Ultrasound helps cancer drug cross blood-brain barrier

Meng et al / Science Translational Medicine, 2021

Canadian doctors using ultrasound facilitated the transport of an anticancer drug across the blood-brain barrier in four patients with cerebral metastases. The new method made it possible to double the uptake of the drug by the tumor, and three months after the end of the course of treatment, the tumor size in women decreased by an average of 19 percent. Work published v Science Translational Medicine.

The blood-brain barrier protects the brain from microorganisms circulating in the blood, cytokines, antibodies and white blood cells, which can damage nerve tissue. It allows only nutrients to enter the brain, and this creates problems in the treatment of cancer and neurodegenerative diseases, when doctors need to deliver drugs to the brain. Researchers have been trying to solve this problem for a long time: for example, introduce drugs through the nose to increase their availability. Besides, apply excipients that break the tight contact between endothelial cells and help drugs reach the brain.

Another auxiliary delivery method developed in recent years uses ultrasound to temporarily increase the permeability of the blood-brain barrier.
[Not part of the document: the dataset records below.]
(** * Study tracker: engagement classifier and session aggregator

    A shallow embedding of

    - [apps/web/src/lib/cv/engagementEngine.ts] (class [EngagementEngine]),
    - [apps/web/src/store/sessionStore.ts] (the zustand store [useSessionStore]),
    - the down-sampling step of [apps/api/src/routes/sync.ts],

    together with the properties of the specification that concern them.

    Numbers.  A JavaScript [number] is modelled as a rational ([Q]): finite,
    never NaN, with exact arithmetic.  [Math.round] is [floor (x + 1/2)],
    which is what ECMAScript prescribes (ties go towards +infinity).  A [Date]
    is modelled by its time value ([getTime()], milliseconds since the epoch),
    and the readings of the wall clock ([new Date()], [Date.now()]) and of the
    id generator ([uuidv4()]) are explicit arguments of the operations that
    take them.

    The configuration of the engine is the one input no code checks.  The
    engine is therefore embedded twice: first with a configuration of finite
    numbers ([EngagementConfig]), then, in [Raw], with a configuration whose
    values may also be NaN, an infinity or [undefined]
    ([Raw.EngagementConfig]); the second is shown to coincide with the first
    on every configuration of finite numbers.

    The file has two parts: the definitions (the code, then the vocabulary of
    the properties and the sessions and frames they are tried on), and the
    lemmas and theorems. *)

From Stdlib Require Import QArith Qround ZArith List String Bool Arith Lia Lqa.
From Stdlib Require Import DecimalString.
Import ListNotations.

Open Scope Q_scope.

(* ------------------------------------------------------------------------- *)
(** ** JavaScript numbers and the few built-ins the code uses *)
(* ------------------------------------------------------------------------- *)

Module JS.

Abbreviation number := Q.

(** [a >= b], [a > b], [a < b] *)
Definition geb (a b : number) : bool := Qle_bool b a.
Definition gtb (a b : number) : bool := negb (Qle_bool a b).
Definition ltb (a b : number) : bool := negb (Qle_bool b a).

Definition Math_floor (x : number) : number := inject_Z (Qfloor x).
Definition Math_round (x : number) : number := inject_Z (Qfloor (x + (1#2))).
Definition Math_max (a b : number) : number := if Qle_bool a b then b else a.
Definition Math_min (a b : number) : number := if Qle_bool a b then a else b.

(** Truthiness of a value of type [number | undefined]: [undefined] and [0]
    are falsy, every other number is truthy. *)
Definition truthy (v : option number) : bool :=
  match v with
  | None => false
  | Some x => negb (Qeq_bool x 0)
  end.

(** [Array.prototype.includes] on an array of strings. *)
Definition includes (l : list string) (s : string) : bool :=
  existsb (String.eqb s) l.

(** [Array.prototype.filter] with the (element, index) callback. *)
Fixpoint filter_from {A} (f : A -> nat -> bool) (i : nat) (l : list A) : list A :=
  match l with
  | [] => []
  | x :: r => if f x i then x :: filter_from f (S i) r else filter_from f (S i) r
  end.
Definition Array_filter {A} (f : A -> nat -> bool) (l : list A) : list A :=
  filter_from f 0 l.

(** [Array.prototype.map] with the (element, index) callback. *)
Fixpoint map_from {A B} (f : A -> nat -> B) (i : nat) (l : list A) : list B :=
  match l with
  | [] => []
  | x :: r => f x i :: map_from f (S i) r
  end.
Definition Array_map {A B} (f : A -> nat -> B) (l : list A) : list B :=
  map_from f 0 l.

(** The length of an array, and an array index, as numbers. *)
Definition of_nat (n : nat) : number := inject_Z (Z.of_nat n).

(** An index interpolated in a template literal. *)
Definition index_to_string (n : nat) : string :=
  NilEmpty.string_of_uint (Nat.to_uint n).

End JS.

Import JS.

(* ------------------------------------------------------------------------- *)
(** ** engagementEngine.ts *)
(* ------------------------------------------------------------------------- *)

Inductive EngagementState := engaged | distracted | sleepy | away.

Definition EngagementState_eqb (a b : EngagementState) : bool :=
  match a, b with
  | engaged, engaged | distracted, distracted
  | sleepy, sleepy | away, away => true
  | _, _ => false
  end.

Record EngagementMetrics := {
  state : EngagementState;
  score : number;       (* 0-100 *)
  confidence : number;  (* 0-1 *)
  timestamp : number
}.

Record StateWeights := {
  w_engaged : number;
  w_distracted : number;
  w_sleepy : number;
  w_away : number
}.

(** A configuration of finite numbers.  [Raw.EngagementConfig] is the
    configuration with every value a caller can pass. *)
Record EngagementConfig := {
  eyeClosedDuration : number;  (* seconds *)
  yawnDuration : number;       (* seconds *)
  lookAwayDuration : number;   (* seconds *)
  baselineScore : number;
  stateWeights : StateWeights
}.

(** [Partial<EngagementConfig>] *)
Record PartialEngagementConfig := {
  p_eyeClosedDuration : option number;
  p_yawnDuration : option number;
  p_lookAwayDuration : option number;
  p_baselineScore : option number;
  p_stateWeights : option StateWeights
}.

Record StateHistory := {
  eyesClosedStart : option number;
  yawnStart : option number;
  lookAwayStart : option number;
  faceAbsentStart : option number
}.

(** [CVMetrics] and [HandMetrics], the two inputs of a tick. *)
Record CVMetrics := {
  facePresent : bool;
  eyesClosed : bool;
  yawning : bool;
  lookingAway : bool;
  expressionLabel : string;
  expressionScores : list (string * number);
  eyeAspectRatio : number;
  mouthOpenRatio : number
}.

Record HandMetrics := {
  handsPresent : bool;
  handsFidgeting : bool;
  handOverFace : bool;
  fidgetingIntensity : number
}.

(** The private fields of an [EngagementEngine] instance. *)
Record EngagementEngine := {
  config : EngagementConfig;
  stateHistory : StateHistory;
  scoreHistory : list number
}.

Definition maxHistoryLength : nat := 30.

Definition defaultConfig : EngagementConfig := {|
  eyeClosedDuration := 1.0;
  yawnDuration := 1.0;
  lookAwayDuration := 1.0;
  baselineScore := 70;
  stateWeights := {| w_engaged := 10; w_distracted := -15;
                     w_sleepy := -25; w_away := -20 |}
|}.

Definition or_default {A} (o : option A) (d : A) : A :=
  match o with Some a => a | None => d end.

(** The object spread [{ ...base, ...partial }] for a partial configuration
    whose present keys hold finite numbers; a key present with the value
    [undefined] is covered by [Raw.spread]. *)
Definition spread (base : EngagementConfig) (p : PartialEngagementConfig)
  : EngagementConfig := {|
  eyeClosedDuration := or_default (p_eyeClosedDuration p) (eyeClosedDuration base);
  yawnDuration := or_default (p_yawnDuration p) (yawnDuration base);
  lookAwayDuration := or_default (p_lookAwayDuration p) (lookAwayDuration base);
  baselineScore := or_default (p_baselineScore p) (baselineScore base);
  stateWeights := or_default (p_stateWeights p) (stateWeights base)
|}.

Definition emptyPartial : PartialEngagementConfig :=
  {| p_eyeClosedDuration := None; p_yawnDuration := None;
     p_lookAwayDuration := None; p_baselineScore := None;
     p_stateWeights := None |}.

Definition emptyHistory : StateHistory :=
  {| eyesClosedStart := None; yawnStart := None;
     lookAwayStart := None; faceAbsentStart := None |}.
To do this, the patient is injected into the blood with bubbles of a contrast agent, which, under the influence of ultrasound, begin to vibrate, and this opens the gaps between the endothelial cells and allows the drug molecules to pass through them. In animal tests, this method allowed successfully deliver an anti-cancer drug to the brain, in addition, it already confirmed its safety in the first clinical trials. Its effectiveness in clinical trials for the treatment of cancer metastases has not yet been evaluated.

Canadian doctors led by Nir Lipsman from the University of Toronto looked at how effectively trastuzumab (a monoclonal antibody drug) penetrates the brain under the influence of ultrasound. They recruited four women with breast cancer who had brain metastases. The patients underwent six treatment sessions, during which the drug was injected intravenously and the brain was simultaneously exposed to ultrasound. Trastuzumab was labeled with a radioisotope (indium-111) to measure its uptake on computed tomography. In addition, the patients were first treated without the use of ultrasound to measure the baseline brain uptake of labeled trastuzumab.
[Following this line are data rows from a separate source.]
(** X28. cancel ends the life of the thread for the object: after start and
    cancel have succeeded the object is not running, a join throws
    NotRunning, a second cancel throws std::logic_error, and start is
    possible again. *)
Theorem cancel_ends_running (w : world obj) (r1 r2 r3 : reply obj)
  (rest : list (reply obj)) (rv : bool) :
  running (this w) = false -> detachstate (this w) = JOINABLE ->
  script w = r1 :: r2 :: r3 :: rest ->
  ret_code r1 = 0 -> ret_code r2 = 0 -> ret_code r3 = 0 ->
  let w2 := World (self w) (errno w) (Obj (exit_value r1) false JOINABLE)
                  (r3 :: rest) (log w) in
  (start ;; cancel) w = Return tt w2 /\
  join rv w2 = Throw NotRunning w2 /\
  cancel w2 = Throw (logic_error CANCEL_STOPPED) w2 /\
  start w2 =
  Return tt (World (self w) (errno w) (Obj (exit_value r3) true JOINABLE)
                   rest (log w)).
Proof.
  intros Hr Hd Hsc H1 H2 H3 w2. subst w2.
  destruct w as [me e [id r d] sc lg].
  cbn [self errno this script log running detachstate] in *.
  subst r d sc. repeat split.
  - life. cbn. rewrite H1. cbn. rewrite H2. reflexivity.
  - life. cbn. rewrite H3. reflexivity.
Qed.

Lemma cancel_ends_running_witness :
  (start ;; cancel)
    (World 7 0 (Obj 0 false JOINABLE) [succeeds; succeeds; succeeds] []) =
  Return tt (World 7 0 (Obj 0 false JOINABLE) [succeeds] []).
Proof.
  destruct (cancel_ends_running
              (World 7 0 (Obj 0 false JOINABLE)
                     [succeeds; succeeds; succeeds] [])
              succeeds succeeds succeeds [] false
              eq_refl eq_refl eq_refl eq_refl eq_refl eq_refl) as [H _].
  exact H.
Defined.

(** X29. A thread object constructed as DETACHED and started, the native calls
    succeeding, runs a thread that can neither be joined nor detached:
    join throws Detached and detach throws std::logic_error, no native call
    being made. *)
Theorem created_detached_never_joins (w : world obj) (r1 r2 r3 : reply obj)
  (rest : list (reply obj)) (rv : bool) :
  script w = r1 :: r2 :: r3 :: rest ->
  ret_code r1 = 0 -> ret_code r2 = 0 -> ret_code r3 = 0 ->
  let w2 := World (self w) (errno w) (Obj (exit_value r3) true DETACHED)
                  rest (log w) in
  (Thread_detachstate DETACHED ;; start) w = Return tt w2 /\
  join rv w2 = Throw Detached w2 /\
  detach w2 = Throw (logic_error DETACH_DETACHED) w2.
Proof.
  destruct w as [me e t sc lg]. cbn [self errno this script log].
  intros -> H1 H2 H3. cbn zeta. split; [|split; reflexivity].
  life. cbn. rewrite H1. cbn. rewrite H2. cbn. rewrite H3. reflexivity.
Qed.

Lemma created_detached_never_joins_witness :
  (Thread_detachstate DETACHED ;; start)
    (World 7 0 (Obj 0 false JOINABLE) [succeeds; succeeds; succeeds] []) =
  Return tt (World 7 0 (Obj 0 true DETACHED) [] []).
Proof.
  destruct (created_detached_never_joins
              (World 7 0 (Obj 0 false JOINABLE)
                     [succeeds; succeeds; succeeds] [])
              succeeds succeeds succeeds [] false
              eq_refl eq_refl eq_refl eq_refl) as [H _].
  exact H.
Defined.

End ThreadLifecycle.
Ultrasound exposure to the blood-brain barrier increased the tumor uptake of the drug by an average of 101 percent. Three months after the end of the course of treatment, the size of brain metastases decreased by an average of 19 percent. The women tolerated the therapy well, and an additional tomographic study showed that the gaps in the blood-brain barrier closed one day after ultrasound exposure.
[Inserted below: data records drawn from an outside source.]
(** C7. [joinRoom] throws "Room not found" when the code is unknown and
    "Room is full" when the room already has at least [settings.maxUsers]
    participants, in both cases leaving the store as it was; otherwise the
    room it returns and stores has the participant under its id in the
    user map and [lastActivity] set to the clock, every other field of
    the room and every other room being unchanged. Rooms are created with
    [maxUsers] 50. *)
Theorem joinRoom_spec (roomCode : string) (userInfo : RoomServer.User) (now : Z)
        (rooms : RoomServer.Rooms) :
  let r := RoomServer.joinRoom roomCode userInfo now rooms in
  (JsMap.get roomCode rooms = None ->
   r = (Throw "Room not found", rooms))
  /\ (forall room,
         JsMap.get roomCode rooms = Some room ->
         RoomServer.maxUsers (RoomServer.settings room)
         <= JsMap.size (RoomServer.users room) ->
         r = (Throw "Room is full", rooms))
  /\ (forall room,
         JsMap.get roomCode rooms = Some room ->
         JsMap.size (RoomServer.users room)
         < RoomServer.maxUsers (RoomServer.settings room) ->
         exists room',
           r = (Normal room', JsMap.set roomCode room' rooms)
           /\ JsMap.get roomCode (snd r) = Some room'
           /\ RoomServer.users room'
              = JsMap.set (RoomServer.id userInfo) userInfo (RoomServer.users room)
           /\ JsMap.get (RoomServer.id userInfo) (RoomServer.users room') = Some userInfo
           /\ RoomServer.lastActivity room' = now
           /\ RoomServer.code room' = RoomServer.code room
           /\ RoomServer.host room' = RoomServer.host room
           /\ RoomServer.createdAt room' = RoomServer.createdAt room
           /\ RoomServer.settings room' = RoomServer.settings room
           /\ RoomServer.state room' = RoomServer.state room
           /\ (forall other, other <> roomCode ->
                             JsMap.get other (snd r) = JsMap.get other rooms))
  /\ (forall hostInfo custom random rooms0,
         RoomServer.maxUsers
           (RoomServer.settings
              (fst (RoomServer.createRoom hostInfo custom random now rooms0))) = 50).
Proof.
  intro r. subst r. unfold RoomServer.joinRoom. repeat split.
  - intros ->. reflexivity.
  - intros room -> Hfull. apply Nat.leb_le in Hfull. now rewrite Hfull.
  - intros room Hget Hroom. rewrite Hget.
    apply Nat.leb_gt in Hroom. rewrite Hroom.
    eexists. split; [reflexivity|]. simpl.
    repeat split; try reflexivity.
    + apply get_set_eq.
    + apply get_set_eq.
    + intros other Hne. apply get_set_ne. congruence.
Qed.

Lemma joinRoom_spec_witness :
  let rooms :=
    snd (RoomServer.createRoom
           {| RoomServer.oid := 0; RoomServer.id := "h-1"; RoomServer.name := "Room Host";
              RoomServer.type := Some "desktop"; RoomServer.role := None;
              RoomServer.joinedAt := 5; RoomServer.ws := None |}
           (Some "AB12CD") (Byte.x00, Byte.x00, Byte.x00) 5 []) in
  let p := {| RoomServer.oid := 1; RoomServer.id := "p-1"; RoomServer.name := "P";
              RoomServer.type := None; RoomServer.role := Some "viewer";
              RoomServer.joinedAt := 7; RoomServer.ws := None |} in
  JsMap.get "ZZZZZZ" rooms = None
  /\ RoomServer.joinRoom "ZZZZZZ" p 7 rooms = (Throw "Room not found", rooms)
  /\ (exists room room',
         JsMap.get "AB12CD" rooms = Some room
         /\ JsMap.size (RoomServer.users room) = 0
         /\ RoomServer.maxUsers (RoomServer.settings room) = 50
         /\ RoomServer.joinRoom "AB12CD" p 7 rooms
            = (Normal room', JsMap.set "AB12CD" room' rooms)
         /\ JsMap.get "p-1" (RoomServer.users room') = Some p
         /\ RoomServer.lastActivity room' = 7%Z).
Proof.
  intros rooms p. split; [reflexivity|]. split.
  - apply (proj1 (joinRoom_spec "ZZZZZZ" p 7 rooms)). reflexivity.
  - destruct (proj1 (proj2 (proj2 (joinRoom_spec "AB12CD" p 7 rooms)))
                _ eq_refl) as (room' & Hr & _ & _ & Hp & Hl & _).
    + vm_compute. lia.
    + eexists. exists room'. repeat split; try reflexivity; assumption.
Defined.

(** C9 fails as stated: room AB12CD exists and has room for more, yet a
    JOIN_ROOM frame of a participant that carries no [clientInfo] adds
    nobody. The handler raises while it reads [clientInfo.name]; the
    sender is answered with ERROR "Invalid message format" instead of
    ROOM_JOINED, and the store is as before. *)
Lemma join_without_clientInfo_refused :
  let st := fst (RoomServer.run Samples.hosted RoomServer.initial) in
  let frame := RoomServer.JOIN_ROOM "AB12CD" (Some "viewer") None in
  (exists room, JsMap.get "AB12CD" (RoomServer.rooms st) = Some room
                /\ JsMap.size (RoomServer.users room) = 0
                /\ RoomServer.maxUsers (RoomServer.settings room) = 50)
  /\ (exists m, RoomServer.handleWebSocketMessage (RoomServer.openIn [1; 7]) 7 30 "u-7"
                                                  frame st = Throw m)
  /\ RoomServer.step (RoomServer.openIn [1; 7]) 30 (RoomServer.Message 7 "u-7" frame) st
     = (st, [(7, RoomServer.Out.ERROR "Invalid message format")]).
Proof.
  split; [eexists; repeat split; reflexivity|].
  split; [eexists; reflexivity|reflexivity].
Qed.

(** C9, amended. A JOIN_ROOM frame whose [clientType] is not [host], that
    names an existing room and carries a [clientInfo], always puts the new
    participant in the room's user map and ends with ROOM_JOINED sent to
    the sender; [settings.maxUsers] is not consulted. When the id is new
    the membership grows by one, so in a room that is already full it
    exceeds [maxUsers], while [joinRoom] (the HTTP path) refuses the same
    participant in the same store. The same frame without [clientInfo]
    changes nothing and is answered with ERROR "Invalid message format". *)
Theorem handleJoinRoom_no_capacity_check
        (env : RoomServer.WS -> bool) (w : RoomServer.WS) (now : Z)
        (uuid roomCode : string) (clientType : option string)
        (info : RoomServer.ClientInfo.t)
        (st : RoomServer.Server) (room : RoomServer.Room) :
  JsMap.get roomCode (RoomServer.rooms st) = Some room ->
  RoomServer.isHostType clientType = false ->
  let r := RoomServer.onMessage env w now uuid
             (RoomServer.JOIN_ROOM roomCode clientType (Some info)) st in
  let userInfo := RoomServer.webUser st w now uuid (RoomServer.ClientInfo.name info)
                                     (RoomServer.ClientInfo.role info) in
  (exists room',
    RoomServer.handleJoinRoom env w now uuid roomCode clientType (Some info) st = Normal r
    /\ JsMap.get roomCode (RoomServer.rooms (fst r)) = Some room'
    /\ RoomServer.users room' = JsMap.set uuid userInfo (RoomServer.users room)
    /\ JsMap.get uuid (RoomServer.users room') = Some userInfo
    /\ RoomServer.settings room' = RoomServer.settings room
    /\ snd r = RoomServer.toHost env room' (RoomServer.Out.ROOM_CLIENT_JOINED userInfo)
               ++ [(w, RoomServer.Out.ROOM_JOINED
                         roomCode (JsMap.values (RoomServer.users room'))
                         (RoomServer.code room') (RoomServer.settings room')
                         (JsMap.size (RoomServer.users room')))]
    /\ (JsMap.has uuid (RoomServer.users room) = false ->
        JsMap.size (RoomServer.users room') = S (JsMap.size (RoomServer.users room)))
    /\ (JsMap.has uuid (RoomServer.users room) = false ->
        RoomServer.maxUsers (RoomServer.settings room)
        <= JsMap.size (RoomServer.users room) ->
        RoomServer.maxUsers (RoomServer.settings room')
        < JsMap.size (RoomServer.users room')
        /\ fst (RoomServer.joinRoom roomCode userInfo now (RoomServer.rooms st))
           = Throw "Room is full"))
  /\ RoomServer.onMessage env w now uuid (RoomServer.JOIN_ROOM roomCode clientType None) st
     = (st, [(w, RoomServer.Out.ERROR "Invalid message format")]).
Proof.
  intros Hget Hnot r userInfo. subst r.
  unfold RoomServer.onMessage, RoomServer.handleWebSocketMessage,
    RoomServer.handleJoinRoom.
  rewrite Hget, Hnot. fold userInfo. split; [|reflexivity].
  cbn [fst snd RoomServer.rooms RoomServer.setConn RoomServer.allocated
       RoomServer.setRooms].
  eexists. split; [reflexivity|]. split; [apply get_set_eq|].
  cbn [RoomServer.users RoomServer.setUsers RoomServer.setLastActivity
       RoomServer.settings RoomServer.code RoomServer.roomJoined RoomServer.id
       RoomServer.webUser].
  assert (JsMap.has uuid (RoomServer.users room) = false ->
          JsMap.size (JsMap.set uuid userInfo (RoomServer.users room))
          = S (JsMap.size (RoomServer.users room))) as Hsize.
  { intros Hfresh. now rewrite size_set, Hfresh. }
  split; [reflexivity|]. split; [apply get_set_eq|]. split; [reflexivity|].
  split; [reflexivity|]. split; [exact Hsize|].
  intros Hfresh Hfull. split.
  - specialize (Hsize Hfresh). change (RoomServer.id userInfo) with uuid. lia.
  - unfold RoomServer.joinRoom. rewrite Hget.
    apply Nat.leb_le in Hfull. now rewrite Hfull.
Qed.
Trastuzumab is quite large, which means that most drugs can be delivered to the brain in the same way. This will make it possible to treat not only cancer, but also, for example, neurodegenerative diseases.

Israeli biologists discoveredthat the barrier between blood and brain tissue is not as strong and impervious to large substances as previously thought. It turned out that neuronal stem cells cause the vessel wall to capture and transport substances from the blood.